Relativização da impenhorabilidade salarial e a proteção do mínimo existencial
2 de junho de 2025, 16h19
O ordenamento jurídico brasileiro parte da premissa de que o patrimônio do devedor responde pelo cumprimento de suas obrigações (artigo 789, CPC/2015). Essa regra, porém, não é absoluta: há bens e valores que, por expressa disposição legal, são protegidos contra atos de constrição. Essa proteção tem fundamento constitucional, especialmente na dignidade da pessoa humana e na preservação do mínimo existencial. Diante da necessidade de conferir efetividade à atividade executiva, essas garantias têm sido relativizadas. É nesse cenário que o Tema 1.230 do Superior Tribunal de Justiça ganha especial relevo: equilibrar efetividade da execução e tutela dos direitos fundamentais do executado.
O artigo 833 do CPC/2015 apresenta um rol de bens que — muito embora a regra em nosso ordenamento seja a responsabilização patrimonial do devedor e a penhorabilidade de seus bens – não podem ser alcançados pela penhora executiva. Isso porque o legislador se preocupou em equilibrar a garantia à tutela executiva efetiva e o resguardo da dignidade humana do devedor, de modo que direitos não patrimoniais não fossem atingidos pela execução [1]. A lei busca “a preservação do mínimo patrimonial indispensável à existência condigna do obrigado, sem privá-lo de bens sem os quais sua vida se degradaria a níveis insuportáveis” [2].
Dentre as hipóteses trazidas pelo artigo 833, no inciso IV estabelece-se serem impenhoráveis “os vencimentos, os subsídios, os soldos, os salários, as remunerações, os proventos de aposentadoria, as pensões, os pecúlios e os montepios, bem como as quantias recebidas por liberalidade de terceiro e destinadas ao sustento do devedor e de sua família, os ganhos de trabalhador autônomo e os honorários de profissional liberal”. Trata-se de “verdadeira vala comum”, contendo doze figuras de impenhorabilidade distintas entre si, mas que possuem em comum o caráter remuneratório destinado ao sustento familiar do devedor e, portanto, de natureza alimentar [3].
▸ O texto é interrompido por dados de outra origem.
(** * pyNSGP multi-tree: the fitness evaluator [SymbolicRegressionFitness]

    A shallow embedding of
    [pynsgp/Fitness/FitnessFunction.py].  Python floats and numpy's
    [float64] are IEEE-754 binary64 values ([spec_float], precision 53,
    [emax] 1024); Python ints are [Z].  The methods that mutate the
    evaluator or the individual are written in a state-and-exception monad
    over the pair (evaluator, individual under evaluation); the read-only
    ones are plain functions into [result].  numpy reductions, scipy, keras
    and the [int] builtin are the fields of two interfaces, so that every
    statement holds whatever those libraries compute. *)

From Stdlib Require Import String Ascii.
From Stdlib Require Import ZArith List Bool Lia FinFun.
From Stdlib Require Import Floats.SpecFloat.
Import ListNotations.
Local Open Scope Z_scope.

Set Implicit Arguments.

(** ** Numbers *)

Definition float := spec_float.

Definition prec : Z := 53.
Definition emax : Z := 1024.

Definition fadd : float -> float -> float := SFadd prec emax.
Definition fsub : float -> float -> float := SFsub prec emax.
Definition fmul : float -> float -> float := SFmul prec emax.
Definition fdiv : float -> float -> float := SFdiv prec emax.
Definition fltb : float -> float -> bool := SFltb.

(** Conversion of an integer to [float64] (round to nearest even). *)
Definition Z2f (n : Z) : float := binary_normalize prec emax n 0 false.

Definition np_inf : float := S754_infinity false.
Definition np_nan : float := S754_nan.

(** [np.isnan] *)
Definition isnan (x : float) : bool :=
  match x with S754_nan => true | _ => false end.

(** [np.square] on one entry *)
Definition square (x : float) : float := fmul x x.

(** The literals of the source, as the binary64 values Python reads. *)
Definition f_0_0 : float := S754_zero false.
Definition f_1_0 : float := S754_finite false 4503599627370496 (-52).
Definition f_1e_10 : float := S754_finite false 7737125245533627 (-86).
Definition coeffs : list float :=
  [ S754_finite true 8994678527200962 (-62)  (* -0.00195041 *)
  ; S754_finite true 5791989408768647 (-60)  (* -0.00502375 *)
  ; S754_finite true 4830607077177778 (-57)  (* -0.03351907 *)
  ; S754_finite true 6445005590129846 (-57)  (* -0.04472121 *) ].

(** A Python number held in [objectives]: [len] and the size loop give
    ints, the error and the interpretability score give floats. *)
Inductive pyval :=
| VInt (n : Z)
| VFloat (x : float).
Lemma failures_surface_as_404_witness :
  snd (get_attachment_url Fixture.frames Fixture.server Fixture.unreachable Fixture.no_repr
                          Fixture.exn_text "P1" "TestSuiteA" "test_a")
    = HTTPException 404 (not_found_detail "P1" "TestSuiteA" "test_a")
  /\ snd (route_to_trace Fixture.frames Fixture.server Fixture.unreachable Fixture.no_repr
                         Fixture.exn_text "http://viewer:9323/trace/index.html"
           Fixture.location
                         "P1" "TestSuiteA" "test_a")
     = HTTPException 404 (not_found_detail "P1" "TestSuiteA" "test_a").
Proof.
  apply (failures_surface_as_404
           Fixture.frames Fixture.server Fixture.unreachable Fixture.no_repr Fixture.exn_text
           "http://viewer:9323/trace/index.html" Fixture.location
           "P1" "TestSuiteA" "test_a" (Upstream "ConnectionError")).
  apply suites_fetch_fails. left. reflexivity.
Defined.

Lemma empty_source_is_not_found_witness :
  let record :=
    JObj [("beforeStages",
           JArr [JObj [("attachments", JArr [JObj [("name", JStr "Test Tracing")]])]])] in
  snd (get_attachment_url Fixture.frames Fixture.server
         (Fixture.service Fixture.scenario_suites record)
         Fixture.no_repr Fixture.exn_text
         "P1" "TestSuitePaginationScansList" "test_scans_list_artifact_pagination")
    = HTTPException 404
        (not_found_detail "P1" "TestSuitePaginationScansList"
                          "test_scans_list_artifact_pagination")
  /\ snd (route_to_trace Fixture.frames Fixture.server
            (Fixture.service Fixture.scenario_suites record)
            Fixture.no_repr Fixture.exn_text "http://viewer:9323/trace/index.html"
           Fixture.location
            "P1" "TestSuitePaginationScansList" "test_scans_list_artifact_pagination")
     = HTTPException 404
         (not_found_detail "P1" "TestSuitePaginationScansList"
                           "test_scans_list_artifact_pagination").
Proof.
  intros record.
  apply (empty_source_is_not_found
           Fixture.frames Fixture.server (Fixture.service Fixture.scenario_suites record)
           Fixture.no_repr Fixture.exn_text "http://viewer:9323/trace/index.html"
           Fixture.location
           "P1" "TestSuitePaginationScansList" "test_scans_list_artifact_pagination"
           Fixture.scenario_suites
           (JObj [("name", JStr "test_scans_list_artifact_pagination");
                  ("uid", JStr "abc123")])
           (JStr "abc123") record
           (JObj [("name", JStr "Test Tracing")]) PyNone
           (service_suites_ok _ _) eq_refl eq_refl eq_refl
           (service_record_ok _ _) eq_refl eq_refl eq_refl).
Defined.
(** The head of a stable descending sort is the first of the entries of
    highest score. *)
Lemma stable_sort_head (input : list MatchResult) (best : MatchResult)
  (rest : list MatchResult) :
  stable_sort_of input (best :: rest) ->
  (forall m, In m input -> (score m <= score best)%Q) /\
  exists before after,
    input = before ++ best :: after /\
    forall m, In m before -> (score m < score best)%Q.
Proof.
  intros (Hperm & Hsorted & Hstable).
  assert (Hmax : forall m, In m input -> (score m <= score best)%Q).
  { intros m Hm. apply (Permutation_in _ Hperm) in Hm.
    inversion Hsorted as [|? ? _ Hall]; subst.
    rewrite Forall_forall in Hall.
    destruct Hm as [<-|Hm]; [lra | now apply Hall]. }
  split; [exact Hmax|].
  specialize (Hstable (score best)). cbn [filter] in Hstable.
  rewrite has_score_refl in Hstable. symmetry in Hstable.
  destruct (filter_head_split _ _ Hstable) as (before & after & E & Hb).
  exists before, after. split; [exact E|].
  intros m Hm.
  assert (Hle : (score m <= score best)%Q).
  { apply Hmax. rewrite E. apply in_or_app. now left. }
  specialize (Hb m Hm). unfold has_score in Hb.
  destruct (Qlt_le_dec (score m) (score best)) as [Hlt|Hge]; [exact Hlt|].
  assert (Heq : (score m == score best)%Q) by lra.
  apply Qeq_bool_iff in Heq. congruence.
Qed.

(** The same on the ranking: its head against the entries kept. *)
Lemma rank_head_first (chats : list ChatMatch) (query : jsstring)
  (svc : option jsstring) (ms mr : option jsnumber) (best : MatchResult)
  (rest : list MatchResult) :
  rankChatMatches chats query (Some (mkRankOptions svc ms mr))
  = inr (best :: rest) ->
  stable_sort_head_of (kept_entries query svc ms chats) best.
Proof.
  rewrite rank_spec. destruct (filter_throws svc chats); [discriminate|].
  intros [= Hrank].
  set (kept := kept_entries query svc ms chats) in *.
  pose proof (array_sort_stable_sort kept) as Hsort.
  destruct (slice_prefix (array_sort by_score_desc kept) (cap_of mr))
    as [k Ek].
  rewrite Ek in Hrank.
  destruct (array_sort by_score_desc kept) as [|m sorted] eqn:E.
  - rewrite firstn_nil in Hrank. discriminate.
  - destruct k as [|k]; [discriminate|].
    simpl in Hrank. injection Hrank as -> _.
    exact (stable_sort_head Hsort).
Qed.

Lemma filter_map_split {A B : Type} (p : B -> bool) (f : A -> B)
  (l : list A) :
  forall bk y ak,
    filter p (map f l) = bk ++ y :: ak ->
    exists b x a,
      l = b ++ x :: a /\ f x = y /\ filter p (map f b) = bk.
Proof.
  induction l as [|z l IH]; intros bk y ak H.
  - destruct bk; discriminate.
  - cbn [map filter] in H. destruct (p (f z)) eqn:E.
    + destruct bk as [|b0 bk].
      * injection H as H _. now exists [], z, l.
      * injection H as H0 H.
        destruct (IH _ _ _ H) as (b & x & a & -> & Hx & Hb).
        exists (z :: b), x, a. repeat split; [assumption|].
        cbn [map filter]. now rewrite E, H0, Hb.
    + destruct (IH _ _ _ H) as (b & x & a & -> & Hx & Hb).
      exists (z :: b), x, a. repeat split; [assumption|].
      cbn [map filter]. now rewrite E.
Qed.

(** The head of a ranking against the candidates: it is one of those
    retained, it reaches the threshold, no retained candidate that reaches
    the threshold scores higher, and those that stand before it in the
    input score strictly lower. *)
Lemma rank_head_chat (chats : list ChatMatch) (query : jsstring)
  (svc : option jsstring) (ms mr : option jsnumber) (best : MatchResult)
  (rest : list MatchResult) :
  rankChatMatches chats query (Some (mkRankOptions svc ms mr))
  = inr (best :: rest) ->
  best = scored_entry query (chat best) /\
  number_ge (score best) (threshold_of ms) = true /\
  (forall c, In c (retained svc chats) ->
             number_ge (sim_score (calculateSimilarity query (title c)))
                       (threshold_of ms) = true ->
             (sim_score (calculateSimilarity query (title c))
              <= score best)%Q) /\
  exists before after,
    retained svc chats = before ++ chat best :: after /\
    forall c, In c before ->
              number_ge (sim_score (calculateSimilarity query (title c)))
                        (threshold_of ms) = true ->
              (sim_score (calculateSimilarity query (title c))
               < score best)%Q.
Proof.
  intros Hrank.
  assert (Hin : In best (best :: rest)) by now left.
  destruct (@rank_entries _ _ _ _ _ _ _ Hrank Hin) as [Hmap Hge].
  apply in_map_iff in Hmap. destruct Hmap as (c0 & Ec0 & Hc0).
  assert (Ebest : best = scored_entry query (chat best))
    by (now rewrite <- Ec0).
  destruct (rank_head_first _ _ _ _ _ Hrank) as [Hmax (bk & ak & Ekept & Hbk)].
  split; [exact Ebest|]. split; [exact Hge|]. split.
  - intros c Hc Hcge. apply (Hmax (scored_entry query c)).
    apply kept_entry. now repeat split.
  - unfold kept_entries in Ekept.
    destruct (filter_map_split _ _ _ _ _ _ Ekept) as (b & x & a & El & Ex & Eb).
    exists b, a. split; [now rewrite El, <- Ex|].
    intros c Hc Hcge. apply (Hbk (scored_entry query c)).
    rewrite <- Eb. apply filter_In. split; [now apply in_map | exact Hcge].
Qed.

End BestMatch.
(** * EditorParts: the coordinator of editor parts

    A shallow embedding of [src/vs/workbench/browser/parts/editor/editorParts.ts]
    (class [EditorParts]) and the properties its specification states about
    part resolution, the most-recently-active list, window labels, state
    persistence and restoration, and cross-part group search.

    Conventions of the embedding:
    - a JavaScript object (a part, a group view, a document) is a reference;
      two objects are [===] exactly when their references are equal;
    - a JavaScript [number] used as an index or identifier is a [Z];
    - an array slot that may hold [undefined] is an [option];
    - [Set<EditorPart>] is a duplicate-free list in insertion order;
    - the storage memento (a JS object used as a dictionary) is a [gmap];
    - emitters and calls into collaborators are recorded in the state;
    - [throw] is the [Throw] constructor of [result]. *)

From stdpp Require Import gmap strings list fin_maps pretty.

Local Open Scope Z_scope.

(** ** JavaScript arrays *)

(** [array[i]] for a number [i]: [undefined] out of range. *)
Definition js_index {A} (l : list A) (i : Z) : option A :=
  if decide (0 ≤ i) then l !! Z.to_nat i else None.

(** [array.indexOf(x)]: position of the first [===] element, or [-1]. *)
Definition indexOf {A} `{EqDecision A} (l : list A) (x : A) : Z :=
  match list_find (λ y, y = x) l with
  | Some (i, _) => Z.of_nat i
  | None => -1
  end.

(** [array.splice(index, 1)] for an index that [indexOf] returned. *)
Definition splice1 {A} (l : list A) (index : Z) : list A :=
  delete (Z.to_nat index) l.

(** Truthiness of an optional boolean argument ([wrap?: boolean]). *)
Definition truthy (b : option bool) : bool := default false b.

(** Modelled from the spec: [distinct] of [vs/base/common/arrays] is not part
    of the sources; "deduplicated" keeps the first occurrence of each entry. *)
Fixpoint distinct_from {A} `{EqDecision A} (seen l : list A) : list A :=
  match l with
  | [] => []
  | x :: l' =>
      if decide (x ∈ seen) then distinct_from seen l'
      else x :: distinct_from (x :: seen) l'
  end.

Definition distinct {A} `{EqDecision A} (l : list A) : list A :=
  distinct_from [] l.

(** [Set.prototype.add] and [Set.prototype.delete] on the insertion-ordered
    representation. *)
Definition set_add {A} `{EqDecision A} (x : A) (l : list A) : list A :=
  if decide (x ∈ l) then l else l ++ [x].

Definition set_delete {A} `{EqDecision A} (x : A) (l : list A) : list A :=
  filter (λ y, y ≠ x) l.

(** ** Exceptions *)

Inductive exn :=
  | Error (message : string)
  | TypeError.

Inductive result (A : Type) :=
  | Ok (a : A)
  | Throw (e : exn).
Arguments Ok {A} a.
Arguments Throw {A} e.

#[global] Instance result_ret : MRet result := λ A a, Ok a.
#[global] Instance result_bind : MBind result := λ A B f m,
  match m with
  | Ok a => f a
  | Throw e => Throw e
  end.

(** ** Values *)

Definition GroupIdentifier := Z.

Inductive EditorPart := PartRef (ref : nat).

Record IEditorGroupView := GroupView {
  view_ref : nat;
  id : GroupIdentifier;
}.

Inductive Document := DocumentRef (ref : nat).

Record HTMLElement := { ownerDocument : Document }.

(** [IEditorGroupView | GroupIdentifier] *)
Inductive GroupOrIdentifier :=
  | OfGroup (group : IEditorGroupView)
  | OfIdentifier (identifier : GroupIdentifier).

(** [IEditorGroupView | GroupIdentifier | HTMLElement] *)
Inductive GroupOrElement :=
  | IsGroup (group : IEditorGroupView)
  | IsIdentifier (identifier : GroupIdentifier)
  | IsElement (element : HTMLElement).

Definition widen (g : GroupOrIdentifier) : GroupOrElement :=
  match g with
  | OfGroup group => IsGroup group
  | OfIdentifier n => IsIdentifier n
  end.

(** Modelled from the spec: the enumerations [GroupLocation], [GroupDirection]
    and [GroupsOrder] and the record [IFindGroupScope] are declared in
    [editorGroupsService.ts], which is not part of the sources. *)
Inductive GroupLocation := FIRST | LAST | NEXT | PREVIOUS.

Inductive GroupDirection := UP | DOWN | LEFT | RIGHT.

Inductive GroupsOrder := CREATION_TIME | MOST_RECENTLY_ACTIVE | GRID_APPEARANCE.

Record IFindGroupScope := {
  direction : option GroupDirection;
  location : option GroupLocation;
}.

#[global] Instance EditorPart_eq_dec : EqDecision EditorPart.
Proof. solve_decision. Defined.
#[global] Instance EditorPart_countable : Countable EditorPart.
Proof.
  apply (inj_countable' (λ p, match p with PartRef n => n end) PartRef).
  by intros [].
Defined.
#[global] Instance IEditorGroupView_eq_dec : EqDecision IEditorGroupView.
Proof. solve_decision. Defined.
#[global] Instance Document_eq_dec : EqDecision Document.
Proof. solve_decision. Defined.
#[global] Instance GroupLocation_eq_dec : EqDecision GroupLocation.
Proof. solve_decision. Defined.

(** ** Persisted state *)

(** The per-part layout snapshot is opaque to the coordinator. *)
Inductive IEditorPartUIState := PartUIState (token : nat).

Record IRectangle := {
  x : Z;
  y : Z;
  width : Z;
  height : Z;
}.

Record IAuxiliaryEditorPartState := {
  state : IEditorPartUIState;
  bounds : option IRectangle;
  zoomLevel : option Z;
}.

Record IEditorPartsUIState := {
  auxiliary : list IAuxiliaryEditorPartState;
  mru : list Z;
}.

(** The window that hosts a part, as far as [saveState] reads it. *)
Record Window := {
  screenX : Z;
  screenY : Z;
  outerWidth : Z;
  outerHeight : Z;
}.

Definition EDITOR_PARTS_UI_STATE_STORAGE_KEY : string := "editorparts.state".

(** ** Collaborators

    [EditorPart], the base class [MultiWindowParts] and the DOM helpers are
    not part of the sources.  What the coordinator calls on them is taken as
    an interface; every statement below holds for every implementation. *)
Class Collaborators := {
  (** [part.hasGroup(id)] *)
  part_hasGroup : EditorPart → GroupIdentifier → bool;
  (** [part.getGroup(id)] *)
  part_getGroup : EditorPart → GroupIdentifier → option IEditorGroupView;
  (** [part.getGroups(order)] *)
  part_getGroups : EditorPart → GroupsOrder → list IEditorGroupView;
  (** [part.findGroup(scope, source, wrap)] *)
  part_findGroup :
    EditorPart → IFindGroupScope → GroupOrIdentifier → option bool →
    option IEditorGroupView;
  (** [part.activeGroup] *)
  part_activeGroup : EditorPart → IEditorGroupView;
  (** [part.createState()] *)
  part_createState : EditorPart → IEditorPartUIState;
  (** [getWindow(part.getContainer())] *)
  part_window : EditorPart → option Window;
  (** [getZoomLevel(window)] *)
  getZoomLevel : Window → Z;
  (** [MultiWindowParts.getPartByDocument(document)], given the main part
      and the registered parts *)
  getPartByDocument : EditorPart → list EditorPart → Document → EditorPart;
  (** [MultiWindowParts.activePart], given the main part and the registered
      parts *)
  base_activePart : EditorPart → list EditorPart → EditorPart;
}.

(** ** Events *)

(** What the coordinator's emitters fire. *)
Inductive Event :=
  | DidCreateAuxiliaryEditorPart (part : EditorPart)
  | DidActiveGroupChange (group : IEditorGroupView)
  | DidAddGroup (group : IEditorGroupView)
  | DidRemoveGroup (group : IEditorGroupView)
  | DidMoveGroup (group : IEditorGroupView)
  | DidActivateGroup (group : IEditorGroupView)
  | DidChangeGroupIndex (group : IEditorGroupView)
  | DidChangeGroupLocked (group : IEditorGroupView)
  | DidChangeGroupMaximized (maximized : bool).

(** What a part's emitters fire for the listeners of
    [registerEditorPartListeners]. *)
Inductive PartEvent :=
  | onDidFocus
  | onDidChangeActiveGroup (group : IEditorGroupView)
  | onDidAddGroup (group : IEditorGroupView)
  | onDidRemoveGroup (group : IEditorGroupView)
  | onDidMoveGroup (group : IEditorGroupView)
  | onDidActivateGroup (group : IEditorGroupView)
  | onDidChangeGroupMaximized (maximized : bool)
  | onDidChangeGroupIndex (group : IEditorGroupView)
  | onDidChangeGroupLocked (group : IEditorGroupView).

(** ** The coordinator's state *)

Record EditorParts := {
  mainPart : EditorPart;
  (** [this._parts], a [Set] in insertion order; [this.parts] is
      [Array.from(this._parts)], the same list *)
  _parts : list EditorPart;
  mostRecentActiveParts : list (option EditorPart);
  workspaceMemento : gmap string IEditorPartsUIState;
  _isReady : bool;
  (** the label each part was created with or last notified of *)
  groupsLabel : gmap EditorPart string;
  (** events fired on the coordinator's emitters, oldest first *)
  fired : list Event;
  (** groups asked to take focus ([group.focus()]), oldest first *)
  focusRequests : list IEditorGroupView;
}.

Definition with_parts (l : list EditorPart) (s : EditorParts) : EditorParts :=
  {| mainPart := mainPart s; _parts := l;
     mostRecentActiveParts := mostRecentActiveParts s;
     workspaceMemento := workspaceMemento s; _isReady := _isReady s;
     groupsLabel := groupsLabel s; fired := fired s;
     focusRequests := focusRequests s |}.

Definition with_mostRecentActiveParts (l : list (option EditorPart))
    (s : EditorParts) : EditorParts :=
  {| mainPart := mainPart s; _parts := _parts s;
     mostRecentActiveParts := l;
     workspaceMemento := workspaceMemento s; _isReady := _isReady s;
     groupsLabel := groupsLabel s; fired := fired s;
     focusRequests := focusRequests s |}.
É justamente em razão desse aspecto remuneratório comum a todas essas figuras, e por ser o salário a mais comum delas, que iremos nos referir às prestações pecuniárias do artigo 833, inciso IV, como verbas salariais lato sensu.
O § 2º do artigo 833 traz a ressalva de que não serão abrangidas pela impenhorabilidade aquelas importâncias que excedam cinquenta salários-mínimos mensais e os casos de dívida alimentícia. Segundo lá consta: “o disposto nos incisos IV e X [4] do caput não se aplica à hipótese de penhora para pagamento de prestação alimentícia, independentemente de sua origem, bem como às importâncias excedentes a 50 (cinquenta) salários-mínimos mensais, devendo a constrição observar o disposto no art. 528, § 8º, e no art. 529, § 3º”.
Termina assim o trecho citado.